L’arrivée de ces acteurs privés ou leur prise d’importance revêt plusieurs formes. L’une d’entre elles est la surveillance urbaine (cf. document 5 p. 18). En effet, les villes dites intelligentes ou l’affirmation des technologies numériques dans les espaces urbains reposent souvent sur un discours de sécurisation de ces espaces. Les acteurs urbains justifient la multiplication des caméras de surveillance et le perfectionnement de la reconnaissance faciale comme des moyens d’assurer l’ordre et la sécurité en ville, parfois au nom de la lutte contre le terrorisme (Royaume-uni), parfois comme outil d’une gouvernance autoritaire (Chine). Ainsi, on estime que les revenus du marché de la surveillance urbaine connaîtront une croissance d’au moins 33 % entre 2018 et 2022, et que le nombre de caméras de vidéosurveillance dans le monde passera de 770 millions en 2020 à plus d’un milliard en 2021. La multiplication des technologies numériques en ville n’est pas sans provoquer des effets sur l’environnement. Cela rejoint les projets de smart city ou de ville intelligente, dont l’empreinte matérielle et territoriale est très forte dans les espaces urbains. Une smart city repose en effet sur la collecte de données afin de planifier et de gérer plus efficacement un espace urbain, en particulier les flux (de transport, d’énergie, d’eau, de déchets). Cela peut concerner aussi bien un quartier, comme à Malmö (Suède), qu’une ville entière, telle Masdar City (Émirats arabes unis). Ces modèles reposent sur la multiplication des capteurs afin de collecter les données. Mais ils génèrent des controverses sur leur caractère écologique. Les capteurs et les réseaux numériques ont ainsi une empreinte matérielle et territoriale : l’efficacité recherchée de certains flux est au prix d’un accroissement de l’usage d’autres ressources et est souvent assez éloignée de la sobriété écologique. L’accumulation de données représente aussi un défi : il faut stocker les téraoctets ou pétaoctets collectés chaque jour, et des infrastructures pour permettre à ces flux d’informations toujours plus nombreux de circuler (cf. document 6 p. 19).

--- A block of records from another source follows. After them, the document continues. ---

(* ===== verification/XdmaIsr.v ===== *)
(** * Interrupt handlers (libxdma.c)

    The handlers that join the parts: the user interrupts mask, acknowledge and
    serve a request of the switch, the legacy handler serves user and channel
    requests in turn, and the tasklet stamps the frames that transmission left it.
    The channels' own handlers are in NicTx and NicRx, what the user functions do
    is in Qbv and TsCapture.  Addresses count from the switch's memory region, as
    they do there. *)

From Stdlib Require Import ZArith Lia Bool.
From S2P Require Import Prelude.
From S2P Require Import Mmio.
From S2P Require Import TsQueue.
From S2P Require Import TsCapture.
From S2P Require Import Qbv.
From S2P Require Import SdsaTag.
From S2P Require Import XdmaEngine.
From S2P Require Import XdmaDev.
From S2P Require Import NicTx.
From S2P Require Import NicRx.

Definition SWITCH_ISR : Z := 0x0040.
Definition CONFIG_CHANGE_BIT : Z := 0x100.
Definition TIMER_CHANGE_BIT : Z := 0x200.
Definition TIMER_VALUE_CHANGE_BIT : Z := 0x400.

Inductive irqreturn := IRQ_NONE | IRQ_HANDLED.

(** The functions a user interrupt can be given. *)
Inductive user_function :=
| AxMsixTsnIrqConfigChange
| AxMsixTsnIrqTimerChange
| AxMsixTsnIrqTimerValueChange
| AxTsnIrqPtp
| AxTsnIrqConfigChange
| AxTsnIrqTimerChange.

(** What [lp] points to: the [xdma_dev] or the [ax_private]. *)
Inductive user_arg := LpXdev | LpAxLocal.

(** [user_irq[].handler]: sixteen of them with MSI-X, else the first eight. *)
Definition xdma_user_isr_register (msix_capable : bool) (handlers : list (option user_function)) : list (option user_function) :=
  if msix_capable then
    [None; None; None; None; None; None; None; None; Some AxMsixTsnIrqConfigChange; Some AxMsixTsnIrqTimerChange;
     Some AxMsixTsnIrqTimerValueChange; None; None; None; None; None]
  else
    [Some AxTsnIrqPtp; None; None; None; Some AxTsnIrqConfigChange; None; Some AxTsnIrqTimerChange; None] ++ drop 8 handlers.

(** What the handlers read of the device: where BAR 0 and the config BAR are
    mapped, the mask of the user interrupts, their functions and the number of
    transmit channels. *)
Record isr_dev := mkIsrDev {
  u_bar0 : Z;
  u_config_bar : Z;
  u_mask : Z;
  u_handlers : list (option user_function);
  u_h2c_max : nat;
}.

(** The network device they change ([x_switch] is the switch of both), and the
    frames stamped, with the stamp if one was found. *)
Record isr_state := mkIsr {
  i_nic : nic;
  i_rx : rx_nic;
  i_stamps : list (Z * option Z);
}.
Definition set_i_nic (x : nic) (s : isr_state) : isr_state := mkIsr x (i_rx s) (i_stamps s).
Definition set_i_rx (x : rx_nic) (s : isr_state) : isr_state := mkIsr (i_nic s) x (i_stamps s).
Definition set_x_switch (w : ax_switch) (x : rx_nic) : rx_nic :=
  mkRx (x_c2h x) w (x_cur_rx x) (x_cur_rx_pkt_count x) (x_rx_bytes x) (x_rx_packets x)
    (x_napi x) (x_up x) (x_allocs x) (x_int_ctrl x) (x_mask_irq_c2h x).
Definition i_switch (s : isr_state) : ax_switch := x_switch (i_rx s).
Definition set_i_switch (w : ax_switch) (s : isr_state) : isr_state := set_i_rx (set_x_switch w (i_rx s)) s.

Section Isr.
Context {D : Type} `{!Device D}.
(** Busy-waiting, the fuel of the FIFO loops, and an uninitialised record. *)
Context (udelay mdelay : Z -> D -> D) (fuel : nat) (junk : CAPTURE_DATA).
Local Open Scope io_scope.

(** ** Stamping what was transmitted *)

(** [dev_kfree_skb_irq]: a buffer is freed once. *)
Definition free_skb (skb : Z) (n : nic) : io D nic :=
  match n_skbs n !! skb with
  | Some _ => ret (set_n_skbs (delete skb (n_skbs n)) n)
  | None => trap
  end.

La ville ultra-connectée produit ses espaces particuliers, avec le développement de data centers, dont l’emprise sur les espaces urbains est toujours plus importante. Elle vient de ce fait renforcer certaines tensions sur les marchés foncier et immobilier, soulignant son caractère à la fois matériel et social.
DES VILLES VULNÉRABLES ?
En ce début de XXIE siècle, alors que les villes apparaissent comme le fondement de la structuration de l’espace mondial, elles peuvent aussi être vulnérables, ce qui semble accentué dans un contexte de changement climatique. Les espaces urbains peuvent ainsi être exposés au risque de réchauffement des températures, avec des extrêmes comme à Qurayyat (est d’oman), où l’on a relevé en juin 2018 la plus haute température minimale jamais mesurée : 51 heures consécutives sans que celle-ci passe sous les 41,9° Celsius. Ce cas est à la fois extrême et de moins en moins isolé. En effet, le Moyen-orient fait office de laboratoire à ciel ouvert sur ce sujet, et les températures moyennes des villes de cette région sont amenées à augmenter deux à trois fois plus vite que la moyenne mondiale, rendant plus sévères encore les effets de surchauffe. Toutefois, certaines villes nord-américaines, russes, chinoises ou ouest-européennes ont également connu des vagues de chaleur longues et intenses au cours de la décennie 2010. À ce défi de la hausse des températures s’ajoutent d’autres phénomènes ; parmi eux, la montée des eaux pourrait avoir des effets majeurs sur l’existence même d’un certain nombre de villes. Ainsi, en Floride, Miami ou Jacksonville pourraient disparaître, et une élévation plus forte menacerait St. Petersburg et Tampa (cf. carte 7 p. 20). Certaines autorités locales mettent en place des plans d’adaptation ou de résilience, même si cela passe souvent par la multiplication d’ouvrages de protection, dont l’efficacité reste à prouver.
Par-delà cette question climatique centrale, les formes de vulnérabilité urbaine semblent se multiplier. Ainsi, la pollution de l’air est devenue un enjeu sanitaire urbain majeur. Dans certaines régions, le phénomène a même trouvé un nom, l’« airpocalypse », qui qualifie une qualité de l’air devenue plus que dangereuse pour la santé dans certaines villes asiatiques, comme Shanghai ou Pékin, à la fin des années 2010 (cf. carte 9 p. 21). Dans certains pays, notamment en Chine, ce risque d’asphyxie généralisée a entraîné la mise en place de politiques publiques drastiques pour diminuer cette pollution.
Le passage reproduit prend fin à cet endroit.